Price increases can vary considerably among products - tightly controlled HMOs compared with more loosely controlled preferred-provider organizations (PPOs) - and in different markets. Also, pricing depends on the claims experience of each employer group. For example, Whyte-Simon said Kaiser's rate increases could range from 4 percent to 30 percent, based largely on claims data.

Jeff D. Emerson, regional president for CIGNA Health Care, declined to specify a figure for CIGNA's price increases but said premiums were being pushed up by a trend toward increased costs for medical care.

"We're seeing trend rates we haven't seen for years in this region," he said.

MAMSI's earnings report for the second quarter, issued this week, showed health costs up 9.1 percent. CareFirst's report for the first quarter showed medical expenses 13.2 percent higher than they were a year earlier.

Emerson noted a study by PricewaterhouseCoopers attributing the largest share of the increase in medical costs, 22 percent, to new drugs and other medical advances. Other major factors listed in the study were inflation and government regulations.

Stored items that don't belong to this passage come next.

(** One operation of a controller or rider that keeps moving elevators well directed. *)
Inductive bank_step : ElevatorBank -> ElevatorBank -> Prop :=
  | BankStep o b b' : well_directed o b -> bank_exec o b = Ok b' -> bank_step b b'.

Lemma bank_new_ok ne nf t : 0 <= ne -> 0 < nf < 2 ^ 31 -> bank_ok (ElevatorBank_new ne nf t).
Proof.
  intros Hn Hf. constructor; cbn; [rewrite length_replicate; lia|done|]. apply Forall_replicate.
  constructor; cbn; done || lia.
Qed.

(** C31.  The elevators are safe in every state that controllers, riders, interrupts and the clock
    can reach, provided no moving elevator is sent back to the floor it passed last: a
    moving elevator has its doors closed and is not yet at its goal, every elevator is at a
    floor of the building, no elevator carries more than [MaxRiders] riders; and from such
    a state an operation fails only at an assertion that reports its misuse, or when a
    thread leaves an elevator that carries nobody. *)
Theorem elevator_safe (ne nf t : Z) (b : ElevatorBank) :
  0 <= ne -> 0 < nf < 2 ^ 31 -> rtc bank_step (ElevatorBank_new ne nf t) b ->
  Forall (elevator_ok nf) (eb_elevators b)
  /\ forall o e, well_directed o b -> bank_exec o b = Err e -> e = AssertFailed \/ (e = MemFault /\ leaves_empty o b).
Proof.
  intros Hn Hf Hr.
  assert (Hok : bank_ok b /\ eb_numFloors b = nf).
  { apply (rtc_ind_r (R := bank_step) (fun b => bank_ok b /\ eb_numFloors b = nf) (ElevatorBank_new ne nf t)); [| |done].
    - split; [by apply bank_new_ok|done].
    - intros y z _ [o y' z' Hd He] [Hy Hyf]. pose proof (bank_exec_ok o y' Hy Hd) as Hw. rewrite He in Hw.
      destruct Hw as [? ->]. done. }
  destruct Hok as [Hok Hnf]. split.
  - rewrite <-Hnf. apply Hok.
  - intros o e Hd He. pose proof (bank_exec_ok o b Hok Hd) as Hw. by rewrite He in Hw.
Qed.

(** ** Arrival *)

(** [HandleInterrupt] at the given times. *)
Definition interrupts_at (ts : list Z) (b : ElevatorBank) : result ElevatorBank :=
  result_fold (fun t b => '(_, b) ← ElevatorBank_HandleInterrupt (set_ticks t b); Ok b) ts b.

Lemma loop_idle idxs s b :
  Forall (fun i => exists e, eb_elevators b !! i = Some e /\ ei_inMotion e = false) idxs -> HandleInterrupt_loop idxs s b = Ok b.
Proof.
  induction 1 as [|i idxs (e & He & Hm) _ IH]; [done|]. cbn [HandleInterrupt_loop]. rewrite He. cbn [deref mbind result_bind].
  unfold ElevatorInfo_ReachedNextFloor. by rewrite Hm.
Qed.

Lemma loop_app l k s b :
  Forall (fun i => exists e, eb_elevators b !! i = Some e /\ ei_inMotion e = false) l ->
  HandleInterrupt_loop (l ++ k) s b = HandleInterrupt_loop k s b.
Proof.
  induction 1 as [|i idxs (e & He & Hm) _ IH]; [done|]. cbn [app HandleInterrupt_loop]. rewrite He. cbn [deref mbind result_bind].
  unfold ElevatorInfo_ReachedNextFloor. by rewrite Hm.
Qed.

Definition only_moving (i : nat) (b : ElevatorBank) : Prop :=
  forall j e, eb_elevators b !! j = Some e -> j <> i -> ei_inMotion e = false.

Lemma seq_at n i : (i < n)%nat -> seq 0 n = seq 0 i ++ i :: seq (S i) (n - S i).
Proof.
  intros Hi. rewrite <-(Nat.sub_add i n) at 1 by lia. rewrite Nat.add_comm, seq_app. f_equal. cbn.
  by replace (n - i)%nat with (S (n - S i)) by lia.
Qed.

Lemma idle_others i b idxs :
  only_moving i b -> Forall (fun j => j <> i /\ j < length (eb_elevators b))%nat idxs ->
  Forall (fun j => exists e, eb_elevators b !! j = Some e /\ ei_inMotion e = false) idxs.
Proof.
  intros Ho Hf. eapply Forall_impl; [exact Hf|]. intros j [Hne Hl].
  destruct (lookup_lt_is_Some_2 _ _ Hl) as [e He]. exists e. split; [done|]. by apply (Ho j).
Qed.

(** [k] times, one [DelayPerFloor] apart. *)
Fixpoint times (w : Z) (k : nat) : list Z :=
  match k with O => [] | S k => w :: times (w + DelayPerFloor) k end.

He blamed Maryland's required benefits and state-set hospital rates for contributing to cost increases in the state.

The Pricewaterhouse study also said demand for health services, in part because of an aging population, accounted for 15 percent of the cost increase.

Use of the health system has increased, some say, as a result of "managed care backlash" - consumers complaining that HMOs erected too many barriers to treatment. "Even tightly controlled managed care plans have backed off aggressive control of care," said Trumble. "They're afraid of lawsuits, and don't want to be accused of denying care."

Premiums are also increasing as insurers try to improve their bottom lines, said Paul D. Ginsburg, president of the Washington-based Center for Studying Health System Change. Health costs rose about 9 percent last year, and premiums went up 13 percent this year, Ginsburg said.

"I'm stunned at how much higher premium trends are than likely health trends," he said.

Eric L. Veiel, a managed care analyst for Deutsche Bank Securities in Baltimore, said insurers are "pricing for a worst-case scenario," making sure they are covered if hospital and doctor bills rise more quickly than expected. A few years ago, by contrast, insurers kept price increases low to attract business. According to the Kaiser Family Foundation, premiums went up less than 1 percent in 1996 and 11 percent last year.

"I wouldn't exactly say to blame Wall Street, but in the mid- '90s companies were being rewarded for enrollment growth," Veiel said. "Now, investors want to see consistency in earnings."

Trumble said premiums can outpace medical costs because insurers are attempting to project trends forward. For example, he said, a health plan seeing price increases of 1 percent a month, or 12 percent a year, has to set a price now that will cover costs through the end of next year, 18 months from now, and thus might seek an 18 percent increase.

Ginsburg warned that early price estimates, such as the Milliman survey, tend to be high because they represent "what the health plans are asking." He added, "There's a lot of guessing what costs will come in at."

In addition to higher co-payments and deductibles, Ginsburg said, some insurers are looking at plans that will charge patients more if they choose higher-cost hospitals.

Trumble said many of his employer clients are "pushing some costs back to the employee" and reopening bidding for their health coverage to see if they can find better rates with a different insurer.

He also reported employer interest in "consumer directed" health coverage, but not much use of it. Under these plans, an individual gets a "personal care account" of, say $1,000, and is given insurance coverage with, perhaps, a $2,000 deductible. If the employee spends less than $1,000, he can roll over the surplus to the next year. If he spends more, he must cover the next $1,000 out of pocket before insurance coverage kicks in.

Based on limited experience with such plans, Trumble said, they resulted in a "reduction in physician office visits" and "change in prescription drug habits." Little change was seen in hospitalization, perhaps because "with hospital, you blip through the deductible," he said.